TO DO: Go over the data and copy out each line with "client" in it.
*** Opening of DATA SUPPLIED ***
Lemma process_batches_any events out :
  sends any (process_detection_batch_stream events out) (fun _ => True).
Proof.
  induction out as [|[[[c chunk] ds]|e|site] out IH]; simpl; try (by walk_sends).
  unfold output_detection_response. walk_sends; try exact IH.
  apply sends_attempt_any. walk_sends.
Qed.

Lemma detection_streams_of_any ctx headers dets inputs choices :
  sends any (detection_streams_of ctx headers dets inputs choices) (fun _ => True).
Proof.
  induction choices as [|c choices IH]; simpl; [by apply sends_ret|]. walk_sends; try exact IH.
Qed.

Lemma handle_output_detection_any ctx task dets stream :
  sends any (handle_output_detection ctx task dets stream) (fun _ => True).
Proof.
  unfold handle_output_detection, chat_final_message.
  walk_sends; first [apply process_chat_any | apply process_batches_any
                    | apply detection_streams_of_any | apply sends_attempt_any; walk_sends].
Qed.
End chat_streaming_lemmas.

(** ** Properties *)
Section chat_streaming_properties.
Context {SJ : SerdeJson} {RT : Runtime} {CN : Connector} {SV : Services} {ST : Stamp} {SC : Schedule}.
Notation ChatMsg := (outcome OrchError (option ChatCompletionChunk)).
Notation ChatTask := (ChatCompletionsDetectionTask (H := Headers)).

(** C7. The responses to the batches do not depend on how the task that answers
    them interleaves with the one that consumes the model's stream: as long as
    a batch arrives after its input was passed on, every batch is answered, in
    order, with the response computed from what will have been recorded in the
    end.  One thing does depend on it: right after the response the message that
    finishes the choice is sent, exactly when it is what follows the batch's
    input at the second time the task looks (for the [n]-th batch, the read
    [2 * n + 1]).  Nothing else is sent. *)
Theorem chat_batches_answered txs stream bs sent rs :
  let events := chat_events true txs stream in
  StronglySorted Z.lt stream.*1 ->
  Forall (answerable events) bs -> causal 2 events bs rs ->
  exists answers,
    process_detection_batch_stream events (Ok <$> bs) (io_of sent rs) =
      (Ok (), io_of (sent ++ mjoin answers) (drop (2 * length bs) rs)) /\
    length answers = length bs /\
    forall n batch l, bs !! n = Some batch -> answers !! n = Some l ->
      chat_answer events (read_at events rs (2 * n + 1)) batch l.
Proof.
  intros events Hs Hb Hc. destruct (process_batches_answered txs stream bs [] sent rs Hs Hb Hc) as (answers & E & H).
  rewrite app_nil_r in E. exists answers. by split.
Qed.

(** C9. The message with the finish reason gets ahead of its own screening: when
    it is what follows a batch at the second time the batch's task looks, it is
    sent to the client right after the response to that batch, with its own text
    and without detections and warnings of ours - although the batch ends before
    it, and no matter which batches come later ([more]), among them the one that
    screens its text. *)
Theorem finish_message_unscreened txs stream bs c chunk ds more sent rs l m0 j m choice text :
  let events := chat_events true txs stream in
  StronglySorted Z.lt stream.*1 ->
  Forall (answerable events) (bs ++ [(c, chunk, ds)]) -> causal 2 events (bs ++ [(c, chunk, ds)]) rs ->
  final_entry (take (read_at events rs (2 * length bs + 1)) events) c = l ++ [(input_end_index chunk, m0); (j, m)] ->
  head (cck_choices m) = Some choice -> is_Some (ckc_finish_reason choice) ->
  delta_content (ckc_delta choice) = Some text ->
  exists answers r f,
    process_detection_batch_stream events ((Ok <$> bs ++ [(c, chunk, ds)]) ++ more) (io_of sent rs) =
      process_detection_batch_stream events more
        (io_of (sent ++ mjoin answers ++ [Ok (Some r); Ok (Some f)]) (drop (2 * length bs + 2) rs)) /\
    length answers = length bs /\
    chat_batch_response (final_entry events c) c chunk ds = Ok r /\
    input_end_index chunk < j /\ (j, Ok (Some m)) ∈ stream /\
    with_first_choice (E := OrchError) "chat_completions_detection/streaming.rs:781" with_role m = Ok f /\
    (choice' ← head (cck_choices f); delta_content (ckc_delta choice')) = Some text /\
    cck_detections f = cck_detections m /\ cck_warnings f = cck_warnings m.
Proof.
  intros events Hs Hb Hc Hseen Hch Hfr Htext.
  destruct (process_batches_answered txs stream (bs ++ [(c, chunk, ds)]) more sent rs Hs Hb Hc)
    as (answers & E & Hlen & Ha). fold events in E, Ha.
  rewrite length_app in Hlen, E. simpl in Hlen.
  destruct answers as [|answer answers _] using rev_ind; [simpl in Hlen; lia|].
  rewrite length_app in Hlen. simpl in Hlen. assert (Hl : length answers = length bs) by lia.
  destruct (Ha (length bs) (c, chunk, ds) answer) as (r & Hr & Hfin).
  { by rewrite lookup_app_r, Nat.sub_diag. }
  { by rewrite <- Hl, lookup_app_r, Nat.sub_diag. }
  rewrite Hseen in Hfin. destruct (cck_choices m) as [|choice' choices] eqn:Em; [done|]. injection Hch as ->.
  destruct (with_first_choice_Ok (E := OrchError) "chat_completions_detection/streaming.rs:781"
    with_role m choice choices Em) as (f & Hf & Hfc).
  assert (Hdue : finishes (l ++ [(input_end_index chunk, m0); (j, m)]) (input_end_index chunk) f).
  { exists l, m0, j, m, choice. by rewrite Em. }
  assert (Hans : answer = [Ok (Some r); Ok (Some f)]).
  { destruct Hfin as [(f' & Hdue' & ->)|[Hno _]]; [|by destruct Hno; exists f].
    by rewrite (finishes_functional _ _ _ _ Hdue' Hdue). }
  subst answer. exists answers, r, f. split; [|split; [done|split; [done|]]].
  { rewrite E, join_app. cbn [mjoin list_join app length].
    replace (2 * (length bs + 1))%nat with (2 * length bs + 2)%nat by lia. done. }
  assert (Hin : forall i m', (i, m') ∈ [(input_end_index chunk, m0); (j, m)] ->
    (i, m') ∈ final_entry (take (read_at events rs (2 * length bs + 1)) events) c).
  { intros i m' Hi. rewrite Hseen. apply elem_of_app. by right. }
  pose proof (final_entry_sorted _ c (in_order_take (read_at events rs (2 * length bs + 1)) _
    (chat_events_in_order true txs stream Hs))) as Hsort. fold events in Hsort. rewrite Hseen in Hsort.
  rewrite fmap_app in Hsort. apply StronglySorted_app_1_r in Hsort.
  apply StronglySorted_inv in Hsort as [_ Hlt%Forall_inv].
  split; [exact Hlt|]. split.
  { apply (chat_inserted true txs stream c), final_entry_inserted. fold events. destruct (final_entry_prefix events
      (read_at events rs (2 * length bs + 1)) c) as [rest ->]. apply elem_of_app. left. apply Hin. right. left. }
  split; [done|]. rewrite Hfc. simpl. split; [done|].
  unfold with_first_choice in Hf. rewrite Em in Hf. by injection Hf as <-.
Qed.

(** C2. With output detectors that run on chunks, nothing the model says
    reaches the client as it is: whatever the schedule, the failures and the
    client, every message sent has no choices (the final message), or answers a
    batch that the batch stream of the request has yielded - with the text of a
    chunk that the chunker of a requested detector made of what was passed on
    for that choice, under the choice's index, with exactly the detections of
    the batch, and with a warning if there are any - or is a message of the
    model with a finish reason.  The detections of a batch are all by requested
    detectors and reach their thresholds, and none is left out: they are those
    of as many reports on the chunk as there are detectors, and all that every
    detector finds on the chunk when the detectors use one working chunker. *)
Theorem chat_stream_screened {RL : RuntimeLaws RT} {SL : ScheduleLaws SC} reader ctx (task : ChatTask)
    dets chunk_dets whole_doc stream n txs msg :
  StronglySorted Z.lt stream.*1 -> single_choice stream ->
  partition_detectors "chat_completions_detection/streaming.rs:257" ctx dets = Ok (chunk_dets, whole_doc) ->
  chunk_dets <> ∅ -> n = choice_count (ccr_extra (ccdt_request task)) ->
  input_channels (E := OrchError) "chat_completions_detection/streaming.rs:270" n = Ok txs ->
  msg ∈ spawn reader (handle_output_detection ctx task dets stream) ->
  let inputs c := inputs_for c (chat_events true (Some txs) stream) in
  screened (vouched ctx (ccdt_headers task) chunk_dets inputs (hash_keys txs)) stream msg.
Proof.
  intros Hs Hone Hp Hne -> Htx Hin inputs. set (vouched := vouched _ _ _ _ _).
  assert (H : sends (screened vouched stream) (handle_output_detection ctx task dets stream) (fun _ => True)).
  2: { pose proof (sends_spawn _ _ reader _ H) as HF. rewrite Forall_forall in HF. by apply HF. }
  unfold handle_output_detection. rewrite Hp, Htx.
  eapply sends_bind; [apply (sends_lift _ _ (eq (chunk_dets, whole_doc))); by intros ? [= ->]|].
  intros ? <-. rewrite bool_decide_eq_false_2 by done.
  eapply sends_bind; [apply (sends_lift _ _ (eq txs)); by intros ? [= ->]|]. intros ? <-.
  eapply (sends_bind _ _ _ (eq (chat_events true (Some txs) stream))).
  { intros io. rewrite process_chat_quiet. exists []. split; [by apply sent_nothing|]. by intros ? [= <-]. }
  intros events <-.
  eapply sends_bind; [by apply detection_streams_of_opened|]. intros streams Hst.
  eapply sends_bind; [apply sends_spawned|]. intros _ _.
  eapply sends_bind; [|intros _ _; apply chat_final_message_screened].
  apply process_batches_screened; [done|done|]. intros b Hb.
  split; [by exists streams|]. eapply batches_screen; [|exact Hst|exact Hb]. unfold hash_keys. rewrite (hash_iter_perm txs). apply NoDup_fst_map_to_list.
Qed.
*** Close of DATA SUPPLIED ***
EXERCISE SOLUTION:
    sent to the client right after the response to that batch, with its own text
    reaches the client as it is: whatever the schedule, the failures and the
    client, every message sent has no choices (the final message), or answers a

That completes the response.